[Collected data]
════
(* ===== verification/Mem.v ===== *)
(** * Byte memory

    Memory as a total function from addresses to bytes, with little-endian
    loads and stores of 1 to 8 bytes, as the components that keep their
    structures in raw memory (string library, heap, page tables) use it. *)

From S2P Require Import Prelude.

Module Mem.

Definition mem := Z -> Z.

(** Little-endian load and store of [n] bytes. *)
Fixpoint load (n : nat) (a : Z) (m : mem) : Z :=
  match n with
  | O => 0
  | S n' => m a + 256 * load n' (a + 1) m
  end.

Fixpoint store (n : nat) (a v : Z) (m : mem) : mem :=
  match n with
  | O => m
  | S n' => store n' (a + 1) (v / 256) (m.[a <- v mod 256])
  end.

Definition bytes (m : mem) : Prop := forall a, 0 <= m a < 256.

Lemma store_outside n a v m b : b < a \/ a + Z.of_nat n <= b -> store n a v m b = m b.
Proof.
  revert a v m. induction n as [|n IH]; intros a v m Hb; cbn [store]; [done|].
  rewrite IH by lia. apply upd_ne. lia.
Qed.

Lemma load_ext n a m m' : (forall b, a <= b < a + Z.of_nat n -> m' b = m b) -> load n a m' = load n a m.
Proof.
  revert a. induction n as [|n IH]; intros a Hm; cbn [load]; [done|].
  rewrite Hm by lia. rewrite IH; [done|]. intros b Hb. apply Hm. lia.
Qed.

Lemma load_store_other n k a b v m :
  b + Z.of_nat k <= a \/ a + Z.of_nat n <= b -> load k b (store n a v m) = load k b m.
Proof. intros H. apply load_ext. intros c Hc. apply store_outside. lia. Qed.

Lemma load_store_same n a v m : 0 <= v < 256 ^ Z.of_nat n -> load n a (store n a v m) = v.
Proof.
  revert a v m. induction n as [|n IH]; intros a v m Hv; cbn [load store].
  - rewrite Z.pow_0_r in Hv. lia.
  - rewrite Nat2Z.inj_succ, Z.pow_succ_r in Hv by lia.
    rewrite IH by (split; [apply Z.div_pos; lia|apply Z.div_lt_upper_bound; lia]).
    rewrite store_outside by lia. rewrite upd_eq. pose proof (Z.div_mod v 256). lia.
Qed.

Lemma load_range n a m : bytes m -> 0 <= load n a m < 256 ^ Z.of_nat n.
Proof.
  intros Hm. revert a. induction n as [|n IH]; intros a; cbn [load]; [rewrite Z.pow_0_r; lia|].
  rewrite Nat2Z.inj_succ, Z.pow_succ_r by lia. specialize (IH (a + 1)). specialize (Hm a). lia.
Qed.

Lemma store_bytes n a v m : bytes m -> bytes (store n a v m).
Proof.
  revert a v m. induction n as [|n IH]; intros a v m Hm; cbn [store]; [done|].
  apply IH. intros b. unfold upd. destruct (b =? a); [|apply Hm]. apply Z.mod_pos_bound. lia.
Qed.

(** ** Images in memory *)

(** The memory image of an integer field of [n] bytes. *)
Fixpoint le (n : nat) (v : Z) : list Z :=
  match n with
  | O => []
  | S n' => v mod 256 :: le n' (v / 256)
  end.

(** The bytes [l] at offset [off]. *)
Definition holds (b : mem) (off : Z) (l : list Z) : Prop :=
  forall i, 0 <= i < Z.of_nat (length l) -> b (off + i) = nth (Z.to_nat i) l 0.

Lemma le_length n v : length (le n v) = n.
Proof. revert v. induction n as [|n IH]; intros v; cbn; [done|]. by rewrite IH. Qed.

Lemma holds_cons b off x l : holds b off (x :: l) <-> b off = x /\ holds b (off + 1) l.
Proof.
  unfold holds. cbn [length]. split.
  - intros H. split; [specialize (H 0 ltac:(lia)); by rewrite Z.add_0_r in H|].
    intros i Hi. specialize (H (1 + i) ltac:(lia)). replace (Z.to_nat (1 + i)) with (S (Z.to_nat i)) in H by lia.
    cbn in H. rewrite <- H. f_equal. lia.
  - intros [H0 H] i Hi. destruct (decide (i = 0)) as [->|]; [by rewrite Z.add_0_r|].
    specialize (H (i - 1) ltac:(lia)). replace (Z.to_nat i) with (S (Z.to_nat (i - 1))) by lia. cbn. rewrite <- H. f_equal. lia.
Qed.

Lemma holds_nil b off : holds b off [].
Proof. intros i Hi. cbn in Hi. lia. Qed.

Lemma holds_app b off l1 l2 : holds b off (l1 ++ l2) <-> holds b off l1 /\ holds b (off + Z.of_nat (length l1)) l2.
Proof.
  revert off. induction l1 as [|x l1 IH]; intros off; cbn [app length].
  - change (Z.of_nat 0) with 0. rewrite Z.add_0_r. split; [split; [apply holds_nil|done]|by intros [_ H]].
  - rewrite !holds_cons, IH. replace (off + 1 + Z.of_nat (length l1)) with (off + Z.of_nat (S (length l1))) by lia. tauto.
Qed.

Lemma load_le n v b off : holds b off (le n v) -> 0 <= v < 256 ^ Z.of_nat n -> load n off b = v.
Proof.
  revert v off. induction n as [|n IH]; intros v off H Hv; cbn [load le] in *.
  - rewrite Z.pow_0_r in Hv. lia.
  - apply holds_cons in H as [-> H]. rewrite Nat2Z.inj_succ, Z.pow_succ_r in Hv by lia.
    rewrite (IH (v / 256)); [pose proof (Z.div_mod v 256); lia|done|].
    split; [apply Z.div_pos; lia|apply Z.div_lt_upper_bound; lia].
Qed.

End Mem.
════
Repeat all the lines above, keeping them exactly as they are.

(* ===== verification/Mem.v ===== *)
(** * Byte memory

    Memory as a total function from addresses to bytes, with little-endian
    loads and stores of 1 to 8 bytes, as the components that keep their
    structures in raw memory (string library, heap, page tables) use it. *)

From S2P Require Import Prelude.

Module Mem.

Definition mem := Z -> Z.

(** Little-endian load and store of [n] bytes. *)
Fixpoint load (n : nat) (a : Z) (m : mem) : Z :=
  match n with
  | O => 0
  | S n' => m a + 256 * load n' (a + 1) m
  end.

Fixpoint store (n : nat) (a v : Z) (m : mem) : mem :=
  match n with
  | O => m
  | S n' => store n' (a + 1) (v / 256) (m.[a <- v mod 256])
  end.

Definition bytes (m : mem) : Prop := forall a, 0 <= m a < 256.

Lemma store_outside n a v m b : b < a \/ a + Z.of_nat n <= b -> store n a v m b = m b.
Proof.
  revert a v m. induction n as [|n IH]; intros a v m Hb; cbn [store]; [done|].
  rewrite IH by lia. apply upd_ne. lia.
Qed.

Lemma load_ext n a m m' : (forall b, a <= b < a + Z.of_nat n -> m' b = m b) -> load n a m' = load n a m.
Proof.
  revert a. induction n as [|n IH]; intros a Hm; cbn [load]; [done|].
  rewrite Hm by lia. rewrite IH; [done|]. intros b Hb. apply Hm. lia.
Qed.

Lemma load_store_other n k a b v m :
  b + Z.of_nat k <= a \/ a + Z.of_nat n <= b -> load k b (store n a v m) = load k b m.
Proof. intros H. apply load_ext. intros c Hc. apply store_outside. lia. Qed.

Lemma load_store_same n a v m : 0 <= v < 256 ^ Z.of_nat n -> load n a (store n a v m) = v.
Proof.
  revert a v m. induction n as [|n IH]; intros a v m Hv; cbn [load store].
  - rewrite Z.pow_0_r in Hv. lia.
  - rewrite Nat2Z.inj_succ, Z.pow_succ_r in Hv by lia.
    rewrite IH by (split; [apply Z.div_pos; lia|apply Z.div_lt_upper_bound; lia]).
    rewrite store_outside by lia. rewrite upd_eq. pose proof (Z.div_mod v 256). lia.
Qed.

Lemma load_range n a m : bytes m -> 0 <= load n a m < 256 ^ Z.of_nat n.
Proof.
  intros Hm. revert a. induction n as [|n IH]; intros a; cbn [load]; [rewrite Z.pow_0_r; lia|].
  rewrite Nat2Z.inj_succ, Z.pow_succ_r by lia. specialize (IH (a + 1)). specialize (Hm a). lia.
Qed.

Lemma store_bytes n a v m : bytes m -> bytes (store n a v m).
Proof.
  revert a v m. induction n as [|n IH]; intros a v m Hm; cbn [store]; [done|].
  apply IH. intros b. unfold upd. destruct (b =? a); [|apply Hm]. apply Z.mod_pos_bound. lia.
Qed.

(** ** Images in memory *)

(** The memory image of an integer field of [n] bytes. *)
Fixpoint le (n : nat) (v : Z) : list Z :=
  match n with
  | O => []
  | S n' => v mod 256 :: le n' (v / 256)
  end.

(** The bytes [l] at offset [off]. *)
Definition holds (b : mem) (off : Z) (l : list Z) : Prop :=
  forall i, 0 <= i < Z.of_nat (length l) -> b (off + i) = nth (Z.to_nat i) l 0.

Lemma le_length n v : length (le n v) = n.
Proof. revert v. induction n as [|n IH]; intros v; cbn; [done|]. by rewrite IH. Qed.

Lemma holds_cons b off x l : holds b off (x :: l) <-> b off = x /\ holds b (off + 1) l.
Proof.
  unfold holds. cbn [length]. split.
  - intros H. split; [specialize (H 0 ltac:(lia)); by rewrite Z.add_0_r in H|].
    intros i Hi. specialize (H (1 + i) ltac:(lia)). replace (Z.to_nat (1 + i)) with (S (Z.to_nat i)) in H by lia.
    cbn in H. rewrite <- H. f_equal. lia.
  - intros [H0 H] i Hi. destruct (decide (i = 0)) as [->|]; [by rewrite Z.add_0_r|].
    specialize (H (i - 1) ltac:(lia)). replace (Z.to_nat i) with (S (Z.to_nat (i - 1))) by lia. cbn. rewrite <- H. f_equal. lia.
Qed.

Lemma holds_nil b off : holds b off [].
Proof. intros i Hi. cbn in Hi. lia. Qed.

Lemma holds_app b off l1 l2 : holds b off (l1 ++ l2) <-> holds b off l1 /\ holds b (off + Z.of_nat (length l1)) l2.
Proof.
  revert off. induction l1 as [|x l1 IH]; intros off; cbn [app length].
  - change (Z.of_nat 0) with 0. rewrite Z.add_0_r. split; [split; [apply holds_nil|done]|by intros [_ H]].
  - rewrite !holds_cons, IH. replace (off + 1 + Z.of_nat (length l1)) with (off + Z.of_nat (S (length l1))) by lia. tauto.
Qed.

Lemma load_le n v b off : holds b off (le n v) -> 0 <= v < 256 ^ Z.of_nat n -> load n off b = v.
Proof.
  revert v off. induction n as [|n IH]; intros v off H Hv; cbn [load le] in *.
  - rewrite Z.pow_0_r in Hv. lia.
  - apply holds_cons in H as [-> H]. rewrite Nat2Z.inj_succ, Z.pow_succ_r in Hv by lia.
    rewrite (IH (v / 256)); [pose proof (Z.div_mod v 256); lia|done|].
    split; [apply Z.div_pos; lia|apply Z.div_lt_upper_bound; lia].
Qed.

End Mem.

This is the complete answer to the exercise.